July 2008

Home > Making roads safer

Fatigued truckie caught doing 25-hour hauls
by Roger Kirkwood, CVIU Intel Analyst, Rangiora

A truck driver working two jobs, driving 45-tonne trucks continuously for up to 25 hours was recently caught by the Police Commercial Vehicle Investigation Unit (CVIU), prosecuted and convicted.

Senior Constable Scott Johnston, Motueka CVIU, says 45-year-old Wakefield driver Peter Leslie McRae was using separate logbooks for each employer to hide his punishing schedule. This kept him behind the wheel for up to 25 hours without rest, posing a great danger to him and other road users.

“Fatigue is well documented as a significant contributing factor in a lot of crashes,” says Scott. “Fatigue on this scale is highly dangerous, and a split-second loss of concentration could have disastrous results.”

The judge agreed, ordering McRae to pay more than $15,000 in fines and court costs, and disqualifying him from driving heavy and passenger vehicles for 15 months.

When passing sentence on the 36 logbook charges in Nelson District Court, Judge Tony Zohrab said McRae’s offending was “as bad as it gets,” adding it would have taken just a moment’s inattention at the wheel of a fully laden four-axle truck-and-trailer unit for him to have “wiped out” a member of the public.

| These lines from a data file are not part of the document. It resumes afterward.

(** With full reads and lines that fit, the bytes kept are the start of the next line. *)
Lemma grep_loop_lines fuel : forall k ls kept content,
  Forall plain ls -> Forall (fun l => (length l + 1 < BUFSIZE)%nat) ls -> kept ++ content = file ls ->
  (forall l ls', ls = l :: ls' -> (length kept <= length l)%nat) -> (length content < fuel)%nat ->
  grep_loop (fun _ n => n) pattern fuel k kept content = Some (matching pattern ls).
Proof.
  induction fuel as [|fuel IH]; intros k ls kept content Hp Hfit E Hk Hf; [lia|]. cbn [grep_loop].
  set (n := Z.to_nat (Z.min _ _)). assert (Hn : n = Nat.min (BUFSIZE - length kept - 1) (length content)) by (unfold n; lia).
  destruct ls as [|l ls].
  { destruct kept, content; try discriminate E. rewrite bool_decide_eq_true_2; [done|]. rewrite Hn. cbn. lia. }
  specialize (Hk l ls eq_refl). pose proof Hfit as Hfit'. apply Forall_cons in Hfit' as [Hl1 _].
  assert (Hlen : (length kept + length content = length (file (l :: ls)))%nat) by (rewrite <- length_app, E; done).
  assert (Hfl : (length l + 1 <= length (file (l :: ls)))%nat) by (change (file (l :: ls)) with ((l ++ [10]) ++ file ls); rewrite !length_app; cbn; lia).
  rewrite bool_decide_eq_false_2 by lia.
  assert (Hbuf : kept ++ take n content = take (length kept + n) (file (l :: ls))).
  { rewrite <- E, take_app_ge by lia. f_equal. f_equal. lia. }
  assert (Hrest : drop n content = drop (length kept + n) (file (l :: ls))) by (rewrite <- E, drop_app_ge by lia; f_equal; lia).
  destruct (file_prefix (l :: ls) (length kept + n) ltac:(lia) Hp) as (a & b & r & Eab & Ht & Hr & Hb & Hbn).
  rewrite Hbuf, Hrest, Ht. rewrite Eab in Hp, Hfit. apply Forall_app in Hp as [Hpa Hpb]. apply Forall_app in Hfit as [Hfa Hfb].
  rewrite grep_buf_lines by (done || (rewrite length_app; pose proof (file_length a); lia)).
  assert (Ha : a <> []).
  { intros ->. cbn in Eab. subst b. destruct (Hb l ls eq_refl) as [_ Hrl]. change (file [] ++ r) with r in Ht.
    apply (f_equal length) in Ht. rewrite length_take in Ht. unfold BUFSIZE in *. lia. }
  assert (Hal : (0 < length (file a))%nat) by (pose proof (file_length a); destruct a; cbn in *; [done|lia]).
  rewrite bool_decide_eq_false_2 by (rewrite length_app; lia).
  rewrite (IH (S k) b r); [by rewrite Eab, matching_app|done|done| | |].
  - destruct b as [|l0 b']; [|by apply (Hb l0 b')]. rewrite (Hbn eq_refl). rewrite <- Hrest. cbn.
    apply (f_equal length) in Ht. rewrite length_take, length_app, (Hbn eq_refl) in Ht. rewrite app_nil_r in Eab. rewrite Eab in Ht, Hlen. cbn in Ht.
    apply nil_length_inv. rewrite length_drop. lia.
  - intros l0 b' ->. by apply (Hb l0 b').
  - rewrite <- Hrest, length_drop. lia.
Qed.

Scott says McRae had a regular job driving logging trucks around Nelson, recording early starts in his logbook and full days of driving, ending
around 4pm.

Senior Constable Scott Johnston, Motueka CVIU. The story above outlines the risks some truckies will take and where fatigue poses a real danger to other road users and themselves.

“Then, usually on Friday nights, he’d start his casual job driving line-haul trucks to Christchurch and back under a second logbook. Sometimes there would only be a quarter of an hour between leaving one truck and jumping into the next one. On the trip to Christchurch there wasn’t time for a rest either. He’d unload in Christchurch, load up again and head straight back,” says Scott.

Offending on this scale is something the transport industry doesn’t often catch.

Both companies had systems in place to manage driving hours, requiring drivers to hand in logbook pages, but they had no way of knowing a driver was working for two employers simultaneously.

 

It’s only when a Police enquiry combines company records that the jigsaw puzzle locks together.

Scott hopes this case sends out a timely message that Police and the Courts won’t accept this type of behaviour.

“Even people in the transport industry were shocked when they heard the level of driving hours involved. It takes a lot of getting through to these guys that it could be a driver’s wife or family who gets taken out as a result of fatigue – not just themselves.”